--- What you should do ---
Below are lines of data, and only some are wanted. Please repeat exactly those from the line that has "(** [s.isdigit()] on" through the line that has "alpha_fast := a_fast;".

--- Available data ---
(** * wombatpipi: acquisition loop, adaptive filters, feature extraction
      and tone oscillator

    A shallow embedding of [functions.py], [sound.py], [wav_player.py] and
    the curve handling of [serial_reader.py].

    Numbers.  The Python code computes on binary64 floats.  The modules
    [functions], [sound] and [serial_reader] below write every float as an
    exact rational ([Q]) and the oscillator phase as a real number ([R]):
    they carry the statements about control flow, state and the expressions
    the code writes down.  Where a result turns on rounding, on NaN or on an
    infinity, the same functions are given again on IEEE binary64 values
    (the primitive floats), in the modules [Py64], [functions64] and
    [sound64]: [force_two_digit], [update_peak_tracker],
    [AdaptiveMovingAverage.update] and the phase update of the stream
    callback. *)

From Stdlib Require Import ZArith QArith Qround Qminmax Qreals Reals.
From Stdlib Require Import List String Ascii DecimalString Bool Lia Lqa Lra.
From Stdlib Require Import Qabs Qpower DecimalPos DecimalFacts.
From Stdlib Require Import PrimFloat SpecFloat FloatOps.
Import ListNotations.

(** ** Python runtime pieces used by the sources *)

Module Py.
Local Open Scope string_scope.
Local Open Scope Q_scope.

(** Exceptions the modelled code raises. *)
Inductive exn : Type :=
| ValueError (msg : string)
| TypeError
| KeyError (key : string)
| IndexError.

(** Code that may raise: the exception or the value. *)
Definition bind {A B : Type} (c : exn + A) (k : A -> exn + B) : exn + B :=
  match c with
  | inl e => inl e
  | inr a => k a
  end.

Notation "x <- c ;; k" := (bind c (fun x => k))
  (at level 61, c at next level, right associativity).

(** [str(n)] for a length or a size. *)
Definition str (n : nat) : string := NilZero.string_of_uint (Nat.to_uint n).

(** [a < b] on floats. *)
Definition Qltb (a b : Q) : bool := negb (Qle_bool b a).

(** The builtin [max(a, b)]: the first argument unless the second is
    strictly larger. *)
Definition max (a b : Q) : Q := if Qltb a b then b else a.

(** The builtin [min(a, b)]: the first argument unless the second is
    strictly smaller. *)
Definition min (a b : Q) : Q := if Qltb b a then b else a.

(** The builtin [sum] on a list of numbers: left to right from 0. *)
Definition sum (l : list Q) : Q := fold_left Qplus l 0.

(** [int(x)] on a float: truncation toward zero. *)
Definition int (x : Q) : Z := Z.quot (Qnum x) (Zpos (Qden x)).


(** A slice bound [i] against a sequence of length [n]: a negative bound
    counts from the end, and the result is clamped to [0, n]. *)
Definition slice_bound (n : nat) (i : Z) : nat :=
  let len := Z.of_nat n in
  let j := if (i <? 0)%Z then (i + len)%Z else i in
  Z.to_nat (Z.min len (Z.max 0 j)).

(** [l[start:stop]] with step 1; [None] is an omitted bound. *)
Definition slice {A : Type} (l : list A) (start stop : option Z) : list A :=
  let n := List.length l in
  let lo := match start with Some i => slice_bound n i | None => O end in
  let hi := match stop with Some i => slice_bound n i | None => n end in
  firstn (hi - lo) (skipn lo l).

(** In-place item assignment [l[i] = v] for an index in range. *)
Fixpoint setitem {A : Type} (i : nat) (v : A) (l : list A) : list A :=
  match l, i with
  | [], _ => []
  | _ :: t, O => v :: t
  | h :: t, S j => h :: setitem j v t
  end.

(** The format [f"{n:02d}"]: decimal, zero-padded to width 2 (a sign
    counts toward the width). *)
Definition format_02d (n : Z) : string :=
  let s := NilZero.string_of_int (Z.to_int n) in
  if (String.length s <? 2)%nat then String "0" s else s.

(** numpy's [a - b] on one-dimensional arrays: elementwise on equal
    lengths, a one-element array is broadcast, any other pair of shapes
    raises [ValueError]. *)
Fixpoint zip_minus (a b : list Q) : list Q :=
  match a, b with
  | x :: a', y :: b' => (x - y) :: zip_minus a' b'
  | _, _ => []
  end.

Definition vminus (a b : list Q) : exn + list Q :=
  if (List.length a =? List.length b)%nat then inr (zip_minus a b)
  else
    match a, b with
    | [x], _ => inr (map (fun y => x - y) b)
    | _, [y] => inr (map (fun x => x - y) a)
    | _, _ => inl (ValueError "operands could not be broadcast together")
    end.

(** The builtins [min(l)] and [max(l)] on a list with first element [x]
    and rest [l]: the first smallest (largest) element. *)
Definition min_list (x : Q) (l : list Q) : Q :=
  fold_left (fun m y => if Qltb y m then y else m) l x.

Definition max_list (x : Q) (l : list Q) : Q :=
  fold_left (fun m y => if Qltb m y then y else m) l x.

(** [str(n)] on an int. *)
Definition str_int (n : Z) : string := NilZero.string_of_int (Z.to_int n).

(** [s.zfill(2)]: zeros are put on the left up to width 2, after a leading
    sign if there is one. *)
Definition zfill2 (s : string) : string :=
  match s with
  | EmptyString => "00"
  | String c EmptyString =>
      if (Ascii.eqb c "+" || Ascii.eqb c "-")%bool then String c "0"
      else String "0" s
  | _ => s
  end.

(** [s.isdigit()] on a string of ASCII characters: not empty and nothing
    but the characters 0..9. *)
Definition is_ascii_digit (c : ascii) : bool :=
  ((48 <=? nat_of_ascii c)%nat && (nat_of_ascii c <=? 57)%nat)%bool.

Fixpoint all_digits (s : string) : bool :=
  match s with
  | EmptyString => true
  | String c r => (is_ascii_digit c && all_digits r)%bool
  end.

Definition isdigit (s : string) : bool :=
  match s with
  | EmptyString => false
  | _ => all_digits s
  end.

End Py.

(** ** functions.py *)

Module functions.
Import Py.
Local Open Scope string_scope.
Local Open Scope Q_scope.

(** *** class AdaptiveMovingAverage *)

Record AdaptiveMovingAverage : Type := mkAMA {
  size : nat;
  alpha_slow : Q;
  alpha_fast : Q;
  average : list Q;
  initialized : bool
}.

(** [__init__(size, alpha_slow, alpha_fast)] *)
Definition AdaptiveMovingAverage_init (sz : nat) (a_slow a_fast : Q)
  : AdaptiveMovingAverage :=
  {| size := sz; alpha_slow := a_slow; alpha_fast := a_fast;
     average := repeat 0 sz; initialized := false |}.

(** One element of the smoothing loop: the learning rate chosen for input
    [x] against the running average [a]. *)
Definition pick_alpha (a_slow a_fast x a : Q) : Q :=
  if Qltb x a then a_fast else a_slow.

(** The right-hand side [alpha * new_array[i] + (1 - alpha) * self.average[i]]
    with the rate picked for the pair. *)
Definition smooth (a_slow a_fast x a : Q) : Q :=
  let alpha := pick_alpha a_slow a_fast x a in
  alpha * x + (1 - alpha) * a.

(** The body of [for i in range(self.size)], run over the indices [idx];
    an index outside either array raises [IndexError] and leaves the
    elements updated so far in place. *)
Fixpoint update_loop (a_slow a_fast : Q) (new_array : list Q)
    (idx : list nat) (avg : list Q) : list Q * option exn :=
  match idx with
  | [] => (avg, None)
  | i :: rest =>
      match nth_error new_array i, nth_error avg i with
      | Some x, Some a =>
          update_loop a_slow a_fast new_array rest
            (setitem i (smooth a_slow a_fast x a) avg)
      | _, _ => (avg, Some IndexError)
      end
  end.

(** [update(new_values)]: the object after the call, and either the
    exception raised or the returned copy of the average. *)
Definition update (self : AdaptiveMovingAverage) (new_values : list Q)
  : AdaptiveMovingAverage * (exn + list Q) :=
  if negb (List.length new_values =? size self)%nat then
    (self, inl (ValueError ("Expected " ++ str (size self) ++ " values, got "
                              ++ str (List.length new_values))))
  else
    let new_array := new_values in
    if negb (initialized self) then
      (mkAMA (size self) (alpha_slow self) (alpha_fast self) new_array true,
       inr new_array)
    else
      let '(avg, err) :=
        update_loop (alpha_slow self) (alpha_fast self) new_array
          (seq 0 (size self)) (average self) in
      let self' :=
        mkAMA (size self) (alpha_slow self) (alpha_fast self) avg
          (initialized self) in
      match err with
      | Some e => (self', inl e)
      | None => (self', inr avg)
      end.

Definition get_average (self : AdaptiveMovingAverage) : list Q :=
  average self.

--- The answer ---
(** [s.isdigit()] on a string of ASCII characters: not empty and nothing
    but the characters 0..9. *)
Definition is_ascii_digit (c : ascii) : bool :=
  ((48 <=? nat_of_ascii c)%nat && (nat_of_ascii c <=? 57)%nat)%bool.

Fixpoint all_digits (s : string) : bool :=
  match s with
  | EmptyString => true
  | String c r => (is_ascii_digit c && all_digits r)%bool
  end.

Definition isdigit (s : string) : bool :=
  match s with
  | EmptyString => false
  | _ => all_digits s
  end.

End Py.

(** ** functions.py *)

Module functions.
Import Py.
Local Open Scope string_scope.
Local Open Scope Q_scope.

(** *** class AdaptiveMovingAverage *)

Record AdaptiveMovingAverage : Type := mkAMA {
  size : nat;
  alpha_slow : Q;
  alpha_fast : Q;
  average : list Q;
  initialized : bool
}.

(** [__init__(size, alpha_slow, alpha_fast)] *)
Definition AdaptiveMovingAverage_init (sz : nat) (a_slow a_fast : Q)
  : AdaptiveMovingAverage :=
  {| size := sz; alpha_slow := a_slow; alpha_fast := a_fast;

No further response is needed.